Repository files navigation

lq - A CLI Tool for Editing LyX documents

lq is a standalone CLI tool designed to parse, query, and mutate LyX documents (.lyx files) using a lossless Virtual DOM. It allows users to target document elements using CSS-like selectors without breaking the file formatting expected by LyX.

Quick start

  • Download the (fat) binary, then run lq
  • Or install deno, clone this repo, then run deno run -A main.ts or build the binary for your platform deno task build

Highlight

  • lq mutates .lyx files in the same way as LyX (verified by LyX source code).
  • CLI + skills designed for AI agents.
  • Cross-reference and citation support.
  • Tracked change support.
  • Auto refresh opened .lyx files using LyXServer.

Limitation

  • lq is designed to edit existing LyX documents, not to create one from scratch. It enables AI-assisted writing, not type-setting. That said, all LyX syntax is supported, so typesetting with lq is possible in principle.
  • Windows auto-refresh: Before auto-refresh, we use LyX function buffer-switch to ensure that mutations are reloaded into the correct target file, rather than the one that users are working on in the GUI. This however does not work on Windows, because LyXServer uses a named pipe protocol that delimits messages with :, which conflicts with the drive letter in Windows absolute paths (e.g. C:\...). As a result, buffer-switch cannot be sent through the pipe, and auto-refresh operates on LyX's active buffer rather than switching to the target file first. Windows users are advised to open only one .lyx file while using lq.
  • LyXServer currently can not report cursor location in an opened .lyx file. Thus it might be difficult to communicate with AI agent about exactly what you want to edit. The best way for now is probably using :contains("some text").

Known issue & TODO

  • Table and Figure helpers? (config: float, etc.)
  • Some LyX's serialization conventions (500-char column limit, punctuation newlines, font/change delta optimization) are not enforced by lq. Those are purely cosmetic and LyX reads files fine without them. As a result, open a lq edited file in LyX can cause formatting-only diffs.

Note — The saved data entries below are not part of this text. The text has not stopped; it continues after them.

Lemma FormatRFC3339Nano_utf8 t : utf8_string (FormatRFC3339Nano t) = true.
Proof.
  apply ascii_utf8. unfold all_bytes, FormatRFC3339Nano. destruct (civil _) as [[y m] d]. rewrite to_of_bytes.
  destruct (trim_zeros_prefix (digits 9 (t mod second))) as (k & Hl & _).
  pose proof (digits_ascii 9 (t mod second)) as Hn. rewrite Hl, forallb_app in Hn. apply andb_prop in Hn as [Hn _].
  repeat (apply forallb_app_ascii; [apply digits_ascii || done|]).
  apply forallb_app_ascii; [|done]. by destruct (trim_zeros _); [|apply forallb_cons_ascii].
Qed.

(** ** The manifest *)

Lemma manifest_json_printable m : writable m ->
  printable (manifest_json m) = true /\ depth (manifest_json m) <= 10000.
Proof.
  intros [_ (Hi & Hn & Hs) Hw].
  assert (Hws : printable (JObject (map (fun w => (w.1, wallet_json w.2)) (sorted_wallets (Wallets m)))) = true
    /\ depth (JObject (map (fun w => (w.1, wallet_json w.2)) (sorted_wallets (Wallets m)))) <= 3).
  { pose proof (sorted_wallets_forall (fun w => utf8_string w.1 = true /\ wallet_writable w.2) _ Hw) as Hall.
    cbn [printable depth]. induction Hall as [|[k w] l [Hk Hwl] _ [IH1 IH2]]; [done|].
    destruct (wallet_json_printable w Hwl) as [Hp Hd]. cbn [fst snd] in Hk.
    cbn [map forallb foldr fst snd]. rewrite Hk, Hp. cbn [andb]. split; [done|lia]. }
  revert Hws. unfold manifest_json. generalize (JObject (map (fun w => (w.1, wallet_json w.2)) (sorted_wallets (Wallets m)))).
  intros jw [Hp Hd]. cbn [printable forallb fst snd depth map foldr jint].
  rewrite !number_literal_pretty, !FormatRFC3339Nano_utf8, Hi, Hn, Hs, Hp. split; [done|lia].
Qed.

Lemma into_manifest_json m : writable m -> marshals (mf_CreatedAt m) = true -> marshals (mf_UpdatedAt m) = true ->
  into_manifest (manifest_json m) no_manifest = Some m.
Proof.
  destruct m as [v i n s ws c u]. intros [Hv _ Hw] Hc Hu. cbn in Hv, Hw, Hc, Hu.
  assert (Hv' : into_int64 (jint v) 0 = Some v) by by apply ParseInt_pretty.
  assert (Ht : forall t, marshals t = true -> into_time (JString (FormatRFC3339Nano t)) 0 = Some t).
  { unfold marshals. intros t Ht. apply ParseRFC3339_Format. lia. }
  pose proof (Ht c Hc) as Hc'. pose proof (Ht u Hu) as Hu'. pose proof (into_sorted_wallets ws Hw) as Hw'.
  unfold into_manifest, manifest_json, manifest_fields.
  cbn [Version InstallationID mf_Network IdentitySHA256 Wallets mf_CreatedAt mf_UpdatedAt no_manifest].
  revert Hv' Hc' Hu' Hw'. clear. generalize (jint v) (JString (FormatRFC3339Nano c)) (JString (FormatRFC3339Nano u))
    (JObject (map (fun w => (w.1, wallet_json w.2)) (sorted_wallets ws))).
  intros jv jc ju jw Hv Hc Hu Hw. decode_json. cbn [into_string]. decode_json.
  rewrite Hv. decode_json. rewrite Hw. decode_json. rewrite Hc. decode_json. rewrite Hu. by decode_json.
Qed.

(** The bytes that the limited reader lets through. *)
Definition limited (raw : bytes) : bytes := LimitReader size_limit raw.

Lemma manifest_text m : exists text, MarshalIndent (manifest_json m) = "{"%char :: text.
Proof. by eexists. Qed.

Lemma manifest_text_read m rest : writable m -> delimits rest = true ->
  next_value (MarshalIndent (manifest_json m) ++ rest) = Some (manifest_json m, rest).
Proof.
  intros Hw Hr. destruct (manifest_json_printable m Hw) as [Hp Hd]. unfold next_value, MarshalIndent.
  rewrite (run_print_indent (manifest_json m) 0%nat [] rest); [done|done|done|cbn [length]; lia].
Qed.

Lemma encode_ok m raw : encode m = Ok raw ->
  marshals (mf_CreatedAt m) = true /\ marshals (mf_UpdatedAt m) = true
  /\ raw = MarshalIndent (manifest_json m) ++ [ascii_of_N 10].
Proof.
  unfold encode. generalize (MarshalIndent (manifest_json m) ++ [ascii_of_N 10]). intros text.
  destruct (marshals (mf_CreatedAt m)), (marshals (mf_UpdatedAt m)); try done. by intros [= <-].
Qed.

(** What was written is read back as it was, unless it is too long; then it is not
    read at all. *)
Lemma decode_limited m raw : writable m -> encode m = Ok raw ->
  (Z.of_nat (length raw) <= size_limit + 1 -> decode (limited raw) = Ok m) /\
  (size_limit + 1 < Z.of_nat (length raw) -> exists e, decode (limited raw) = Err e).
Proof.
  intros Hw (Hc & Hu & ->)%encode_ok.
  pose proof (into_manifest_json m Hw Hc Hu) as Hi.
  assert (Hall := manifest_text_read m [] Hw eq_refl). assert (Hnl := manifest_text_read m [ascii_of_N 10] Hw eq_refl).
  destruct (manifest_text m) as [text Ht]. rewrite app_nil_r in Hall.
  set (json := MarshalIndent (manifest_json m)) in *. clearbody json. set (n := Z.to_nat size_limit).
  assert (Hn : Z.of_nat n = size_limit) by (apply Z2Nat.id; done).
  rewrite length_app. cbn [length]. unfold limited. rewrite LimitReader_take. fold n. clearbody n. split; intros Hlen.
  - unfold decode. destruct (decide (n = length json)) as [->|].
    + rewrite take_app_length, Hall, Hi. done.
    + rewrite take_ge by (rewrite length_app; cbn [length]; lia). by rewrite Hnl, Hi.
  - rewrite take_app_le by lia. subst json. destruct n as [|n]; [done|]. cbn [firstn].
    exists (Wrap "decode installation manifest" (Foreign "unexpected end or invalid character")).
    unfold decode, next_value. rewrite (cut_short (take n text) (drop n text) (manifest_json m)); [done|..].
    + by rewrite firstn_skipn.
    + intros Hd. apply (f_equal length) in Hd. rewrite length_drop in Hd. cbn [length] in *. lia.
Qed.

(** What can be read back of a manifest that was written is that manifest. *)
Lemma encoded_is_read m raw m' : writable m -> encode m = Ok raw -> decode (limited raw) = Ok m' -> m' = m.
Proof.
  intros Hw He Hd. destruct (decode_limited m raw Hw He) as [Hs Hl].
  destruct (Z.le_gt_cases (Z.of_nat (length raw)) (size_limit + 1)) as [H|H].
  - rewrite (Hs H) in Hd. congruence.
  - destruct (Hl H) as [e He']. congruence.
Qed.

(** * What is decoded has the width of its fields *)

Record wallet_typed (w : WalletState) : Prop := {
  ty_birthday : int64 (ws_Birthday w);
  ty_account : uint32 (ws_Account w);
  ty_next : uint64 (NextAddressIndex w);
  ty_skipped : Forall uint32 (SkippedAddressIndices w)
}.

Lemma into_int_typed (P : Z -> Prop) parse j old z :
  (forall s v, parse s = Some v -> P v) -> into_int parse j old = Some z -> P old -> P z.
Proof. intros Hp. destruct j; cbn; try done; [by intros [= ->]|]. intros H _. by eapply Hp. Qed.

Lemma into_elements_typed (P : Z -> Prop) into l old r : P 0 -> (forall j a b, into j a = Some b -> P a -> P b) ->
  Forall P old -> into_elements into 0 l old = Some r -> Forall P r.
Proof.
  intros H0 Hi. revert old r. induction l as [|j l IH]; intros old r Ho; cbn [into_elements]; [by intros [= <-]|].
  destruct (into j _) as [v|] eqn:Hv; [|done]. cbn [mbind option_bind].
  destruct (into_elements into 0 l (tail old)) as [r'|] eqn:Hr; [|done]. intros [= <-]. constructor.
  - eapply Hi; [exact Hv|]. destruct Ho; [done|]. done.
  - eapply IH; [|exact Hr]. by destruct Ho.
Qed.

Design Philosophy & Architecture

Lossless Virtual DOM

lq is built on a "Lossless DOM" architecture. It parses .lyx files into a Concrete Syntax Tree (CST) rather than an Abstract Syntax Tree (AST). This ensures that perfectly valid but idiosyncratic LyX formatting (such as trailing whitespaces in specific tags or exact newline placement) is preserved exactly. The core rule of the project is that serialize(parse(file)) === file_text must result in a 0-byte difference.

Context-Aware Strict Validation

When lq mutates document structure with the insert command, it enforces semantic rules to prevent corrupting .lyx files at two scales:

  • Global Constructs: Core engine constructs (Insets like Formula, Note, or inline properties like change_inserted) are mapped globally to provide a complete menu of legal operations regardless of textclass.
  • Dynamic Document Class Resolution: lq queries the document's header (\textclass) to determine the class (e.g., article, book) and loads the corresponding .layout file.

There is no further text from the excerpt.